Schifano was born in Homs, Libya, as his father was an archaeologist and restorer working on the excavations at Leptis Magna. The family moved to Rome during an evacuation from the African colonies and he worked at the National Etruscan Museum before joining the military briefly. Upon his return, he took up painting seriously: In 1960, a cycle of monochrome paintings with stamped numbers and letters led to his inclusion in the 1962 exhibition The New Realists at the Sidney Janis Gallery in New York, setting him alongside names like Warhol, Lichtenstein, Jim Dine and Christo. Submitted to the event was a “Propaganda” painting featuring part of the Coca-Cola logo:

Propaganda, Mario Schifano (1934-1998).

Schifano made his first trip to America with his girlfriend, Anita Pallenberg, in the early 60s, and stayed in New York, where he met figureheads like Andy Warol, Jasper Johns and Frank O’Hara. From this point, his life was marked by increased drug use covered widely in the press. In 1966, he spent three months in the Regina Coeli prison for marijuana, followed in the 1970s by additional arrests and his eventual confinement to a psychiatric hospital. According to Italian writer Federico Sargentone, it was during this time that poet laureate Giuseppe Ungaretti (1888 – 1970) actively attended his trial and testified that “an artist is an individual who should not reside within the law of the common.”

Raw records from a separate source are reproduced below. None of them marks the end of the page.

Lemma id_snoc s i x n e c o : List.length (ngrps s) = Z.to_nat i -> 0 <= i ->
  id_of (mkG (ngrps s ++ [x]) n e c o) i = x
  /\ forall j, 0 <= j < i -> id_of (mkG (ngrps s ++ [x]) n e c o) j = id_of s j.
Proof.
  intros L I. unfold id_of. cbn [ngrps]. split.
  - rewrite app_nth2, <- L, Nat.sub_diag by lia. reflexivity.
  - intros j J. now rewrite app_nth1 by lia.
Qed.

Lemma nth_snoc {A} (l : list A) x d k : (k < List.length l)%nat -> nth k (l ++ [x]) d = nth k l d.
Proof. intros L. now rewrite app_nth1. Qed.

Lemma nth_last {A} (l : list A) x d : nth (List.length l) (l ++ [x]) d = x.
Proof. now rewrite app_nth2, Nat.sub_diag by lia. Qed.

(** Row [i] joins the group of a row before it. *)
Lemma found_grouped i s firsts hb : grouped i s firsts -> lookup_ok i (Some hb) ->
  grouped (i + 1) (GRPfound hb s) firsts.
Proof.
  intros G (B & Sm). pose proof (g_pos _ _ _ G) as P. pose proof (g_length _ _ _ G) as L.
  destruct (g_id _ _ _ G hb B) as (Bh & Sh). fold (id_of s hb) in *. unfold GRPfound. fold (id_of s hb).
  set (grp := id_of s hb) in *.
  destruct (id_snoc s i grp (ngrp s) (exts s) (bump (cnts s) (Z.to_nat grp)) (gsorted s && (grp =? ngrp s - 1)) L P) as (Il & Io).
  assert (C : forall q, 0 <= q < i + 1 -> q = i \/ 0 <= q < i) by lia.
  split; cbn [ngrps ngrp exts cnts gsorted]; [lia|..].
  - rewrite length_app, L. cbn. lia.
  - intros q Q. destruct (C q Q) as [->|Q'].
    + rewrite Il. split; [exact Bh|]. exact (same_trans _ _ _ Sh Sm).
    + rewrite Io by exact Q'. now apply G.
  - intros r R. pose proof (g_firsts _ _ _ G r R). lia.
  - apply G.
  - apply G.
  - apply G.
  - rewrite (g_cnts _ _ _ G). replace (Z.to_nat grp) with (Z.to_nat (grp - 0)) by lia. apply bump_count; lia.
  - intros O q q' Q Q'. apply andb_true_iff in O. destruct O as (O & E). apply Z.eqb_eq in E.
    destruct (C q' ltac:(lia)) as [->|R']; destruct (C q ltac:(lia)) as [->|R]; try lia.
    + rewrite Il, Io by exact R. pose proof (proj1 (g_id _ _ _ G q R)). pose proof (g_ngrp _ _ _ G). lia.
    + rewrite !Io by assumption. now apply (g_order _ _ _ G O); lia.
Qed.

(** Row [i] starts a group. *)
Lemma notfound_grouped {V} (b : column V) i s firsts : hseqbase b = base -> grouped i s firsts -> lookup_ok i None ->
  grouped (i + 1) (GRPnotfound b i s) (firsts ++ [i]).
Proof.
  intros Hb G N. cbn in N. pose proof (g_pos _ _ _ G) as P. pose proof (g_length _ _ _ G) as L.
  pose proof (g_ngrp _ _ _ G) as Ng. unfold GRPnotfound. rewrite Hb.
  destruct (id_snoc s i (ngrp s) (ngrp s + 1) (exts s ++ [base + i]) (cnts s ++ [1]) (gsorted s) L P) as (Il & Io).
  assert (C : forall q, 0 <= q < i + 1 -> q = i \/ 0 <= q < i) by lia.
  assert (F : forall k, (k < List.length firsts)%nat -> same (nth k firsts 0) i = false).
  { intros k K. apply N, (g_firsts _ _ _ G), nth_In, K. }
  split; cbn [ngrps ngrp exts cnts gsorted]; rewrite ?length_app; cbn [List.length]; try lia.
  - intros q Q. destruct (C q Q) as [->|Q'].
    + rewrite Il, Ng, Nat2Z.id, nth_last. split; [lia|apply same_refl].
    + rewrite Io by exact Q'. destruct (g_id _ _ _ G q Q') as (Bq & Sq). split; [lia|].
      rewrite nth_snoc by lia. exact Sq.
  - intros r R. apply in_app_iff in R. destruct R as [R|[<-|[]]]; [|lia].
    pose proof (g_firsts _ _ _ G r R). lia.
  - assert (K : forall k, (k < List.length firsts + 1)%nat -> k = List.length firsts \/ (k < List.length firsts)%nat) by lia.
    intros j k J J'. destruct (K j J) as [->|Lj], (K k J') as [->|Lk]; rewrite ?nth_last, ?nth_snoc by assumption.
    + easy.
    + intros E. apply same_sym in E. now rewrite F in E.
    + intros E. now rewrite F in E.
    + now apply (g_distinct _ _ _ G).
  - rewrite (g_exts _ _ _ G), map_app. reflexivity.
  - rewrite Nat.add_comm. cbn [Nat.add]. rewrite zrange_snoc, map_app, (g_cnts _ _ _ G). f_equal.
    + apply map_ext_zrange. intros k K. rewrite count_occ_app. cbn [count_occ]. destruct (Z.eq_dec (ngrp s) k); lia.
    + cbn [map]. rewrite count_occ_app, <- Ng. cbn [count_occ Z.add]. destruct (Z.eq_dec (ngrp s) (ngrp s)); [|easy].
      rewrite (proj1 (count_occ_not_In Z.eq_dec (ngrps s) (ngrp s))); [reflexivity|].
      intros I. destruct (In_nth _ _ 0 I) as (q & Q & E). pose proof (g_id _ _ _ G (Z.of_nat q) ltac:(lia)) as (B & _).
      unfold id_of in B. rewrite Nat2Z.id, E in B. lia.
  - intros O q q' Q Q'. destruct (C q' ltac:(lia)) as [->|R']; destruct (C q ltac:(lia)) as [->|R]; try lia.
    + rewrite Il, Io by exact R. pose proof (proj1 (g_id _ _ _ G q R)). lia.
    + rewrite !Io by assumption. now apply (g_order _ _ _ G O); lia.
Qed.

Lemma assign_grouped {V} (b : column V) i s firsts found : hseqbase b = base -> grouped i s firsts -> lookup_ok i found ->
  grouped (i + 1) (assign b i found s) (firsts_after i found firsts).
Proof.
  intros Hb G L. destruct found as [hb|]; cbn [assign firsts_after].
  - now apply found_grouped.
  - now apply notfound_grouped.
Qed.

(** What the loops have computed in the end. *)
Lemma grouped_describes n s firsts (want_e want_h : bool) : grouped (Z.of_nat n) s firsts ->
  describes base n same
    (mkOut (ngrps s) (if want_e then Some (exts s) else None) (if want_h then Some (cnts s) else None)
       (ngrp s =? Z.of_nat n) (gsorted s) (n <=? 1)%nat).
Proof.
  intros G. pose proof (g_length _ _ _ G) as L. rewrite Nat2Z.id in L.
  split; cbn [groups extents histo gn_key gn_sorted gn_revsorted]; auto.
  - intros i j I J. now apply (id_same _ _ _ _ _ G).
  - exists firsts. repeat split.
    + now apply (g_id _ _ _ G).
    + now apply (g_id _ _ _ G).
    + apply (g_firsts _ _ _ G), nth_In. assumption.
    + apply (g_firsts _ _ _ G), nth_In. assumption.
    + now apply (id_first _ _ _ _ G).
    + intros e E. destruct want_e; [|easy]. injection E as <-. apply G.
    + intros h E. destruct want_h; [|easy]. injection E as <-. apply G.
  - intros K. apply Z.eqb_eq in K. rewrite (g_ngrp _ _ _ G) in K.
    assert (Inc : incl (zrange 0 n) (ngrps s)).
    { intros k I. apply In_zrange in I. rewrite <- (Z2Nat.id k) by lia.
      rewrite <- (id_first _ _ _ (Z.to_nat k) G) by lia. unfold id_of. apply nth_In.
      pose proof (g_firsts _ _ _ G (nth (Z.to_nat k) firsts 0) ltac:(apply nth_In; lia)). lia. }
    apply (NoDup_incl_NoDup (zrange_NoDup n 0)); [rewrite zrange_length; lia|exact Inc].
  - exact (g_order _ _ _ G).
  - intros O i j I J. apply Nat.leb_le in O. replace i with j by lia. lia.
Qed.

End Partition.

(** ** The ways to group *)

Section Ways.

Context {V : Type} (a : atom V) `{Cmp : !Comparison (ATOMcmp a)} (b : column V) (g : option groups_in).
#[local] Abbreviation cmp := (ATOMcmp a).
#[local] Abbreviation n := (count b).

(** Rows are alike when they have equal values and were in the same group. *)
Definition alike (i j : Z) : bool := (grp_of g i =? grp_of g j) && (cmp (Value b i) (Value b j) =? 0).

Lemma up : 1 = 1 \/ 1 = -1.
Proof. now left. Qed.

#[local] Instance alike_equivalence : Equivalence_on alike.
Proof.
  split; unfold alike; intros i.
  - rewrite Z.eqb_refl, (cmp_refl cmp 1 up). reflexivity.
  - intros j E. apply andb_true_iff in E. destruct E as (E1 & E2). apply Z.eqb_eq in E1, E2.
    rewrite E1, Z.eqb_refl. apply Z.eqb_eq. now apply (cmp_sym cmp 1 up).
  - intros j k E F. apply andb_true_iff in E, F. destruct E as (E1 & E2), F as (F1 & F2).
    apply Z.eqb_eq in E1, E2, F1, F2. rewrite E1, F1, Z.eqb_refl. apply Z.eqb_eq. exact (cmp_eq_trans cmp 1 up _ _ _ E2 F2).
Qed.

Abbreviation base := (hseqbase b).
Abbreviation grouped_rows i s := (exists firsts, grouped base alike i s firsts).

Lemma first_row : GRPnotfound b 0 fresh = start b.
Proof. unfold GRPnotfound, start. cbn. now rewrite Z.add_0_r. Qed.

Schifano would go on to struggle with heroin addiction, at times trading artworks to dealers and frustrating his gallerists. After numerous rehab efforts, he eventually did return seriously to painting, and reappeared in the 1980s with a major retrospective in Rome and a showing at the 1982 Venice Biennale.

Mario Schifano died in Rome, in 1998, of a heart attack, and is survived by his wife, Monica, and a son, Marco.

Segno d’Energia, Mario Schifano (1934-1998).

His works have steadily gained interest, with Tempo moderno (1962), a work of enamel and graphite on paper measuring 70.9 x 71.3 inches (180 x 181 cm) selling for over $3 million at Christie’s in London in 2016.

The latest exhibition at one of Rome’s most serious exhibition spaces, which began on 17 March and runs until 12 July this summer, highlights Schifano’s obsession with “mediated image”, a term which, according to Milan art foundation of Giorgio Marconi, describes a new objectivity focusing on how the world is mediated by mass media (movies, signals, cartoons, advertising).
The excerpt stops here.